If you can’t explain something clearly, you don’t own it yet.
That’s why I think everyone should teach.
Not necessarily in a classroom. Explain your work to someone else. Write a tutorial. Mentor a junior. Give a talk to non-specialists.
Teaching forces clarity.
Math is the only field people are proud to be terrible at
While teaching, I noticed something strange: people are proud of being bad at math.
You rarely hear the same tone in other domains. But “I was so bad at math” is often said with a mix of relief and pride.
That probably has less to do with math itself than with what we’ve turned it into—and how we teach it. Too often, we start with abstract objects that feel useless: derivatives, integrals, matrices. Students memorize procedures. Exams become memory tests.

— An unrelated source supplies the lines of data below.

(** * osmium/geom/tile.hpp: tiles of the Mercator tiling scheme

    A shallow embedding of [osmium::geom::Tile] (libosmium, as bundled in
    osm2pgsql under contrib/) and of the functions around it:
    [detail::restrict_to_range], the two constructors, [Tile::valid],
    [operator==], [operator!=] and [operator<].

    Conventions.
    - [uint32_t] and [int32_t] values are integers of [Z]; the wrap-around
      of a conversion to [uint32_t] is written out ([to_uint32]), and an
      operation the C++ standard leaves undefined yields [Undefined].
    - [double] is IEEE 754 binary64, as specified bit for bit by the
      Standard Library's [SpecFloat] (precision 53, [emax] 1024), every
      operation rounding to nearest, ties to even.
    - A call either completes with a value, or stops on a failed [assert],
      or has undefined behaviour: the type [outcome]. *)

From Stdlib Require Import ZArith Bool Lia Reals Lra SpecFloat.

Local Open Scope Z_scope.

(** ** Outcomes of a call *)

Inductive outcome (A : Type) : Type :=
| Ok (a : A)
| AssertFail
| Undefined.

Arguments Ok {A} a.
Arguments AssertFail {A}.
Arguments Undefined {A}.

Definition bind {A B : Type} (c : outcome A) (k : A -> outcome B) : outcome B :=
  match c with
  | Ok a => k a
  | AssertFail => AssertFail
  | Undefined => Undefined
  end.

Declare Scope outcome_scope.
Delimit Scope outcome_scope with outcome.
Notation "v <- c ;; k" := (bind c (fun v => k))
  (at level 61, c at next level, right associativity) : outcome_scope.
Notation "c ;; k" := (bind c (fun _ => k))
  (at level 61, right associativity) : outcome_scope.
Local Open Scope outcome_scope.

(** [assert] of <cassert>: compiled out under [NDEBUG] (the condition is
    then not even evaluated), checked otherwise. *)
Inductive build : Type :=
| Checked
| NDEBUG.
(** C9: the view [Status] builds holds no dead device: its rows are the
    devices of the inventory that are not dead, joined with their hosts;
    the totals [Print] computes are those of these devices alone, and no
    row [Print] renders has the device status "dead". *)
Theorem Status_excludes_dead `{Sorting} (t : Tracker) (sortBy : string)
    (devs : list Device.t) (hosts : list Host.t) :
  get_devices t = inr devs → get_hosts t = inr hosts →
  let alive := join_host (index_hosts hosts) <$> living devs in
  ∃ st log,
    Status t sortBy = (Some st, None, log) ∧
    devices st ≡ₚ alive ∧
    Forall (λ d, Device.Status (Device d) ≠ "dead"%string) (devices st) ∧
    sum_totals st = sum_totals (mkEfesStatus alive) ∧
    (∀ r tbl, Print r st = Some tbl →
       length (rows tbl) = length alive ∧
       Forall (λ cells, cells !! 3%nat ≠ Some "dead"%string) (rows tbl)).
Proof.
  intros Hd Hh alive.
  assert (Hview : ∃ st log, Status t sortBy = (Some st, None, log) ∧
                            devices st ≡ₚ alive).
  { rewrite (Status_view t sortBy devs hosts Hd Hh). fold alive.
    destruct (sort_key sortBy) as [k |]; eexists _, _; (split; [done |]);
      simpl; [apply Sort_perm | done]. }
  destruct Hview as (st & log & Hrun & Hperm).
  assert (Halive : Forall (λ d, Device.Status (Device d) ≠ "dead"%string)
                          (devices st)).
  { rewrite Hperm. apply living_not_dead. }
  exists st, log. split_and!; try done.
  - by apply sum_totals_perm.
  - intros r tbl HP. apply Print_rows in HP. split.
    + rewrite <- (Forall2_length _ _ _ HP). by rewrite Hperm.
    + revert Halive HP. generalize (devices st) (rows tbl).
      intros ds rws Hall HP.
      induction HP as [| d cells ds rws Hrow _ IH]; [constructor |].
      apply Forall_cons in Hall as [Hd0 Hall].
      constructor; [| by apply IH].
      rewrite (row_status _ _ _ Hrow). simpl in Hd0. congruence.
Qed.
Lemma clock_eq {A : Type} (f : World -> A) (s : Sys World) :
  clock f s = (Ok (f (world s)), s).
Proof. reflexivity. Qed.

Lemma get_TTL_DURATION_eq (s : Sys World) :
  get_TTL_DURATION s = (Ok (TTL_DURATION s), s).
Proof. reflexivity. Qed.

Lemma ret_eq {A : Type} (a : A) (s : Sys World) : ret a s = (Ok a, s).
Proof. reflexivity. Qed.

Lemma runs_at {A : Type} (m : M World A) (s : Sys World)
    (r : result A) (w' : World) (evs : list event) :
  runs m (world s) (TTL_DURATION s) r w' evs ->
  m s = (r, mkSys w' (TTL_DURATION s) (trace s ++ evs)%list).
Proof. intros H. destruct s as [w ttl t]. apply H. Qed.

End Steps.

(** One step of a computation whose first action always succeeds. *)
Ltac step :=
  first
    [ erewrite bind_step by apply write_log_eq
    | erewrite bind_step by apply emit_eq
    | erewrite bind_step by apply print_eq
    | erewrite bind_step by apply clock_eq
    | erewrite bind_step by apply get_TTL_DURATION_eq
    | erewrite bind_step by apply ret_eq ].

Ltac step_in H :=
  first
    [ erewrite bind_step in H by apply write_log_eq
    | erewrite bind_step in H by apply emit_eq
    | erewrite bind_step in H by apply print_eq
    | erewrite bind_step in H by apply clock_eq
    | erewrite bind_step in H by apply get_TTL_DURATION_eq
    | erewrite bind_step in H by apply ret_eq ].

(** The first action of a computation that returned. *)
Ltac bind_inv H :=
  let a := fresh "a" in
  let s := fresh "s" in
  let Ha := fresh "Ha" in
  apply bind_Ok_inv in H; destruct H as (a & s & Ha & H).

Tactic Notation "bind_inv_as" hyp(H) ident(a) ident(s) ident(Ha) :=
  apply bind_Ok_inv in H; destruct H as (a & s & Ha & H).

(** ** Command Executor *)

Section Executor.

Context {World : Type} (P : Platform World).

#[local] Arguments String.append : simpl never.

Lemma spawns_app (t1 t2 : list event) : spawns (t1 ++ t2) = (spawns t1 ++ spawns t2)%list.
Proof.
  induction t1 as [|e t1 IH]; simpl; [reflexivity|].
  destruct e; simpl; now rewrite ?IH.
Qed.

Lemma appended_app (path : string) (t1 t2 : list event) :
  appended path (t1 ++ t2) = (appended path t1 ++ appended path t2)%list.
Proof.
  induction t1 as [|e t1 IH]; simpl; [reflexivity|].
  destruct e; simpl; rewrite ?IH; try reflexivity.
  destruct (String.eqb path0 path); simpl; now rewrite ?IH.
Qed.

(** One failed attempt whose standard error is UTF-8: what it prints,
    whether it sleeps, and how the loop goes on. *)
Lemma az_attempts_failed_step (command : string) (max_retries delay : Z) (todo : nat)
    (attempt : Z) (last : option Completed) (s : Sys World) (p : Completed) (w1 : World) :
  shell P command (world s) = (p, w1) ->
  returncode p <> 0%Z ->
  stderr p <> NotUtf8 ->
  az_attempts P command max_retries delay (S todo) attempt last s
  = az_attempts P command max_retries delay todo (attempt + 1)%Z (Some p)
      (mkSys (if (attempt <? max_retries - 1)%Z then sleep P delay w1 else w1)
         (TTL_DURATION s)
         (trace s
          ++ [Spawn command;
              Printed ("Command failed (attempt " ++ PyStr.of_Z (attempt + 1) ++ "): " ++ command);
              Printed ("Error: " ++ PyStr.strip (decoded (stderr p)))]
          ++ (if (attempt <? max_retries - 1)%Z
              then [Printed ("Retrying in " ++ PyStr.of_Z delay ++ " seconds..."); Sleep delay]
              else []))%list).
Proof.
  intros Hsh Hrc Herr. cbn [az_attempts].
  unfold bind at 1. unfold subprocess at 1. rewrite Hsh.
  destruct (Z.eqb_spec (returncode p) 0) as [E|_]; [contradiction|].
  destruct (stderr p) as [err|]; [|contradiction]. cbn [decode lift decoded].
  unfold bind, print, emit, asyncio_sleep, ret.
  destruct (attempt <? max_retries - 1)%Z; cbn [world TTL_DURATION trace];
    rewrite <- ?app_assoc; cbn [app]; rewrite ?app_nil_r; reflexivity.
Qed.
(** C10, as the code has it. On the server, after either response hook
    ran on a response whose Set-Cookie header the parser accepts, the token
    is the value of the first parsed cookie named XSRF-TOKEN; so such a
    response that sets no XSRF-TOKEN cookie leaves the token undefined,
    whatever it was before. *)
Theorem server_hook_overwrites (response : Response) (w : World)
  (cookies : list Cookie) :
  process_server = true → process_client = false →
  parse (splitCookiesString (default "" (setCookie response))) = Some cookies →
  let w1 := (UseSanctum.onResponse response w).2 in
  let w2 := (defaultOnResponse response w).2 in
  (UseSanctum.onResponse response w).1 = Ok ()
  ∧ (defaultOnResponse response w).1 = Ok ()
  ∧ (∀ before cookie after,
       cookies = (before ++ cookie :: after)%list →
       Forall (λ c, name c ≠ "XSRF-TOKEN") before →
       name cookie = "XSRF-TOKEN" →
       csrfToken w1 = Str (value cookie) ∧ csrfToken w2 = Str (value cookie))
  ∧ (Forall (λ c, name c ≠ "XSRF-TOKEN") cookies →
     csrfToken w1 = Undefined ∧ csrfToken w2 = Undefined).
Proof.
  intros Hs Hc Hparse.
  destruct (hooked_server response w cookies Hs Hc Hparse) as (Hok & Htok).
  cbv zeta. rewrite defaultOnResponse_run, onResponse_run, Hok. cbn [fst snd].
  rewrite Htok. split_and!; try reflexivity.
  - intros before cookie after -> Hbefore Hname.
    by rewrite find_xsrf_skips.
  - intros Hnone. by rewrite find_xsrf_absent.
Qed.
End RequestWrapper.

(** ** The module run on concrete exchanges *)

(** Two worlds with the same fields are the same world. *)
Lemma world_ext `{Platform} (a b : World) :
  csrfToken a = csrfToken b → authenticated a = authenticated b →
  user a = user b → ext a = ext b →
  navigations a = navigations b → console a = console b → a = b.
Proof. destruct a, b. simpl. by intros -> -> -> -> -> ->. Qed.

Lemma result_ext `{Platform} {A} (p : Res A * World) (r : Res A) (w : World) :
  p.1 = r → p.2 = w → p = (r, w).
Proof. destruct p. simpl. by intros -> ->. Qed.

Ltac run_result :=
  apply result_ext; [vm_compute; reflexivity|try reflexivity].
Ltac run_world :=
  apply result_ext; [vm_compute; reflexivity|apply world_ext; vm_compute; reflexivity].

Section Runs.
Import Reference Scenario.

Local Abbreviation ok204 := (answered 204 None JUndefined).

It doesn’t have to be that way. Many ideas can be introduced simply.
I often use functions as an example. In high school, we start with linear functions—ax + b—then quickly lose the thread. Even Wikipedia can make it sound intimidating: “a linear function from the real numbers to the real numbers is a function whose graph (in Cartesian coordinates) is a non-vertical line in the plane.”
There’s a much easier entry point. Show someone an x–y graph. Put age on the x-axis, from 20 to their current age. Ask them to draw their salary on the y-axis.
They’ll sketch something non-linear, rarely monotonic, full of jumps, plateaus, and reversals—sometimes even discontinuities. In other words: a function that actually looks like life.
Real-world examples can introduce complex concepts—and make them easier to formalize.
More broadly, I wish we taught more logic: how to reason, structure an argument, spot contradictions, and defend yourself against bad reasoning. Programming helps, but logic is bigger than code. It’s mental hygiene.